Required action:
Scan the material below and copy every line holding the word "Fixpoint".

Records for the exercise:
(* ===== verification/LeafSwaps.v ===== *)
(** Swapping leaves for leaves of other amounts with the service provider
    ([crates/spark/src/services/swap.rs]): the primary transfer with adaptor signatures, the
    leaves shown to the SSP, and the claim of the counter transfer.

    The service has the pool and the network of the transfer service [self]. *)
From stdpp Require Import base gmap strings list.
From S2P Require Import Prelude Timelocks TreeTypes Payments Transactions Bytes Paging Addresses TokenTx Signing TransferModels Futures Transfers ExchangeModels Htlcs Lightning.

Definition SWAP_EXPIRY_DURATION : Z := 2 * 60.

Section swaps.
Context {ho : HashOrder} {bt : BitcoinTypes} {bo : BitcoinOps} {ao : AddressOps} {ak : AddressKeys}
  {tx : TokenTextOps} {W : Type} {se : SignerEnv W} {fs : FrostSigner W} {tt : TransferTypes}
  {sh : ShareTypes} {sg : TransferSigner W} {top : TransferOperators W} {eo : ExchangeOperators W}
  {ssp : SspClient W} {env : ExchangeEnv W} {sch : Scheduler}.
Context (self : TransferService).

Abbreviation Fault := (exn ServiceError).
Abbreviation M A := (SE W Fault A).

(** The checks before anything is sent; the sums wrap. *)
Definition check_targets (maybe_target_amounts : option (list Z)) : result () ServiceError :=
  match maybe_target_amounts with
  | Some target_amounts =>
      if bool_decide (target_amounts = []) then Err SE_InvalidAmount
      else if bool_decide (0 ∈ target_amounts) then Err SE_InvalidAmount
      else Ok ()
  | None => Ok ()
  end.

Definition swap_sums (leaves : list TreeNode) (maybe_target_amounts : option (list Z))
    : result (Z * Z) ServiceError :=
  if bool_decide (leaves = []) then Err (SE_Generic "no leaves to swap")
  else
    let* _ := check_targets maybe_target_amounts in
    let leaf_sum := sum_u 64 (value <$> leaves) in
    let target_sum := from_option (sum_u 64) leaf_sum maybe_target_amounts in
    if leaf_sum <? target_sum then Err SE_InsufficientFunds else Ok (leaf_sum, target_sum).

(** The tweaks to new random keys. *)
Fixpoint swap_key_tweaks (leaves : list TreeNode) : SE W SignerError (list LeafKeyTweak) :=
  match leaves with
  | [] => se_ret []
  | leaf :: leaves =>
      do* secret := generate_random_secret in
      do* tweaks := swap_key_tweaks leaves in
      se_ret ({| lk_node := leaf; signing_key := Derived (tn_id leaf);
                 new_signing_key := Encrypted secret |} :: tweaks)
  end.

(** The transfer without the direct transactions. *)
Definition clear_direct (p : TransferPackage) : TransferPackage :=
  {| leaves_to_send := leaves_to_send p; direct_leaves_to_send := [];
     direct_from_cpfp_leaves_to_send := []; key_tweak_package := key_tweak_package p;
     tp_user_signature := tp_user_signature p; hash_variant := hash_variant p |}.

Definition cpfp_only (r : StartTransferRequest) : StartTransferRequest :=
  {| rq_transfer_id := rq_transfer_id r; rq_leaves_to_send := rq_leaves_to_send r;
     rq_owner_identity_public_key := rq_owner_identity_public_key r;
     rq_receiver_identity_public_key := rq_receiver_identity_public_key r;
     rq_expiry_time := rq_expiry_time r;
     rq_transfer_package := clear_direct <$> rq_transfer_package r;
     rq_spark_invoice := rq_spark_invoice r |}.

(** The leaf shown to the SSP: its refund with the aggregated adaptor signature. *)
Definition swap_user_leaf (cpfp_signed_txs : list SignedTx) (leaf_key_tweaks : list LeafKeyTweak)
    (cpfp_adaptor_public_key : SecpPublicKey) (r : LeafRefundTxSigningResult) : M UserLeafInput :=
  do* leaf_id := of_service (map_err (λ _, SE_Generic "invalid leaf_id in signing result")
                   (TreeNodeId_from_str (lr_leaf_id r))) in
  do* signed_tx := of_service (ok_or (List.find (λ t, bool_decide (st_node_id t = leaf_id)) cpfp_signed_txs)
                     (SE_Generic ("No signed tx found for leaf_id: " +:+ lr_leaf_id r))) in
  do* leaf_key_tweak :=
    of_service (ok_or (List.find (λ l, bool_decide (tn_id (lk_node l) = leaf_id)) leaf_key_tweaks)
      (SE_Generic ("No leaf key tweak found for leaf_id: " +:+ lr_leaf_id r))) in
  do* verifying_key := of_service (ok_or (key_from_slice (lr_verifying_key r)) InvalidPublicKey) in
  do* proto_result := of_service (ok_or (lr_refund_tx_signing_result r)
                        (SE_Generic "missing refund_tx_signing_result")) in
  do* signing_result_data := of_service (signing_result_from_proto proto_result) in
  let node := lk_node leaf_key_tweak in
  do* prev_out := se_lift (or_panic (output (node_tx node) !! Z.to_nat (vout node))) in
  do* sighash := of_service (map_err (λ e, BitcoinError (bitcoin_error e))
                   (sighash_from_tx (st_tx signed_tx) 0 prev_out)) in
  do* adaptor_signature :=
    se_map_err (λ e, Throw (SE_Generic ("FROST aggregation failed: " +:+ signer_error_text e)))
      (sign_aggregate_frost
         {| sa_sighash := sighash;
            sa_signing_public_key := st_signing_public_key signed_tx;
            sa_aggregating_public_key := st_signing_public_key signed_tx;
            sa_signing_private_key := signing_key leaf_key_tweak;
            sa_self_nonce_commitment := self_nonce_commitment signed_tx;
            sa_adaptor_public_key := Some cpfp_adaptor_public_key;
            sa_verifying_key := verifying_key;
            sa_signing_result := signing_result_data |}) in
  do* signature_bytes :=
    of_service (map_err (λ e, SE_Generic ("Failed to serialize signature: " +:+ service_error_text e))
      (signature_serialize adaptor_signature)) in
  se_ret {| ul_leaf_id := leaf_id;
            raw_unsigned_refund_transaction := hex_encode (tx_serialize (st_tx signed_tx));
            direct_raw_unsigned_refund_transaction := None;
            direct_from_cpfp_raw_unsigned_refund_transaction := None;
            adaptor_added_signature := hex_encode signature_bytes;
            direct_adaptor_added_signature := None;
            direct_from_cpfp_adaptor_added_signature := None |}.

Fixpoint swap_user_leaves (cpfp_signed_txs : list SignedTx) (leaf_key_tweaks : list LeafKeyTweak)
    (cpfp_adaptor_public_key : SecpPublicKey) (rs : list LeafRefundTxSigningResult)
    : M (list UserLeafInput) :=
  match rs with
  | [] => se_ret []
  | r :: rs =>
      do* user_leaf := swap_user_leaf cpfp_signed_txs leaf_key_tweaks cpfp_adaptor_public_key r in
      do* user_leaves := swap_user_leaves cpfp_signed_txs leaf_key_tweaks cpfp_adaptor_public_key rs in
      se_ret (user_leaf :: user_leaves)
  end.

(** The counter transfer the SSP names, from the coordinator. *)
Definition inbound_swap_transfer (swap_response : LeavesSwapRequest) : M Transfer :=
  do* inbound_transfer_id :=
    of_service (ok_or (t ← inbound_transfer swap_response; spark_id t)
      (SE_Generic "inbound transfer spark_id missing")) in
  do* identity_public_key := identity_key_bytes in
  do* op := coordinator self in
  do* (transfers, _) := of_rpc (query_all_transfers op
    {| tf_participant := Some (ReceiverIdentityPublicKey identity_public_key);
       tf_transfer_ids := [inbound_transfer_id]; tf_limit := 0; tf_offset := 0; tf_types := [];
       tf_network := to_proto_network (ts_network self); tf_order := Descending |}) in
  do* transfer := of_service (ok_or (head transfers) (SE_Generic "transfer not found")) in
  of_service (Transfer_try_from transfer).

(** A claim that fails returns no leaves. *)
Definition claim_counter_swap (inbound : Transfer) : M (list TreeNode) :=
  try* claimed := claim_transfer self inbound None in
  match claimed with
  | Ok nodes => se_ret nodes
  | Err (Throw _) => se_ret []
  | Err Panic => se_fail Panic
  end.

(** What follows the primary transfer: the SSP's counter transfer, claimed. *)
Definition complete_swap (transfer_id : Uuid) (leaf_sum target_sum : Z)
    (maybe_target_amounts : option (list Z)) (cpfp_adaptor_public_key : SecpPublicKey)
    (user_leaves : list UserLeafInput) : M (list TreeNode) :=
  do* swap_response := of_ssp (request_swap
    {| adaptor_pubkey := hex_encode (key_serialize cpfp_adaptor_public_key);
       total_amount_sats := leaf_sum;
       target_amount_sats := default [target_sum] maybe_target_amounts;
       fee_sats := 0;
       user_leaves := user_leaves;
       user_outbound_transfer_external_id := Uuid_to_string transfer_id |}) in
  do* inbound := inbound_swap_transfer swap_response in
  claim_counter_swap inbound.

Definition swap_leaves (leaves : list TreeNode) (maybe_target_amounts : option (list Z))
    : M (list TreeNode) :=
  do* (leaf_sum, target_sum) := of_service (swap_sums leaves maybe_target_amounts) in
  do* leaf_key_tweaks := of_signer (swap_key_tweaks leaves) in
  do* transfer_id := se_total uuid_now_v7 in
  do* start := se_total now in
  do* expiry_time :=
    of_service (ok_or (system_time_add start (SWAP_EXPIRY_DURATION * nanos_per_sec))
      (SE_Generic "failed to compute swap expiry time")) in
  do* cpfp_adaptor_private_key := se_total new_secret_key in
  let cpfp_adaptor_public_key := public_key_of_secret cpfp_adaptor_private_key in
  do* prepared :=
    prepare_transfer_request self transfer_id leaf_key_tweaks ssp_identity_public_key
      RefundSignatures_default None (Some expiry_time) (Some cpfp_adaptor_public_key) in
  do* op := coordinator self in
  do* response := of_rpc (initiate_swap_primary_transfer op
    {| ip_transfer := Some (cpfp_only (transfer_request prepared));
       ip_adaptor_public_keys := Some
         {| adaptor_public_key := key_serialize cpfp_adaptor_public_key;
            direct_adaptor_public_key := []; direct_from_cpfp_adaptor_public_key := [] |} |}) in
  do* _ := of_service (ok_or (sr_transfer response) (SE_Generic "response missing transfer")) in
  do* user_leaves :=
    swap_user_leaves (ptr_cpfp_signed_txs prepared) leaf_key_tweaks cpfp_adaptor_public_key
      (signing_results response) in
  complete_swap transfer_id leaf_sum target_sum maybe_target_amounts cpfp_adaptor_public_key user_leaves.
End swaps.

* * *

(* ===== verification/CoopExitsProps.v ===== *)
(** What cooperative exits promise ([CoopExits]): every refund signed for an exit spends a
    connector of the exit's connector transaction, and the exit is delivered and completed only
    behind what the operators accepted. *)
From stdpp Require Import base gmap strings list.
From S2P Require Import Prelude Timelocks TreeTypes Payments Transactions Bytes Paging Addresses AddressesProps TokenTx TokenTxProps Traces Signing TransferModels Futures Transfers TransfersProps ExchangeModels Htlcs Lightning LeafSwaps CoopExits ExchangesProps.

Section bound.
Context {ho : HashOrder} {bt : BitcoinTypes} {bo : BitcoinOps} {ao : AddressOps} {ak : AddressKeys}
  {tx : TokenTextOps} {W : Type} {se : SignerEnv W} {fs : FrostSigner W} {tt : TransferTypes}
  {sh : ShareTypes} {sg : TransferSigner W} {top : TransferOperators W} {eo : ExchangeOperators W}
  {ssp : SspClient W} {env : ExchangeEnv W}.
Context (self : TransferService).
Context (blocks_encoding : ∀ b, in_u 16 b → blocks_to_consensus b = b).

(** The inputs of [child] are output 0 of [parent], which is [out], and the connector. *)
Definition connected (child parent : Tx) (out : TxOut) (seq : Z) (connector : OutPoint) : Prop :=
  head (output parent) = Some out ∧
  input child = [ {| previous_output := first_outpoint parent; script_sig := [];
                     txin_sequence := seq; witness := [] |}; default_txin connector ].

Expected answer:
Fixpoint swap_key_tweaks (leaves : list TreeNode) : SE W SignerError (list LeafKeyTweak) :=
Fixpoint swap_user_leaves (cpfp_signed_txs : list SignedTx) (leaf_key_tweaks : list LeafKeyTweak)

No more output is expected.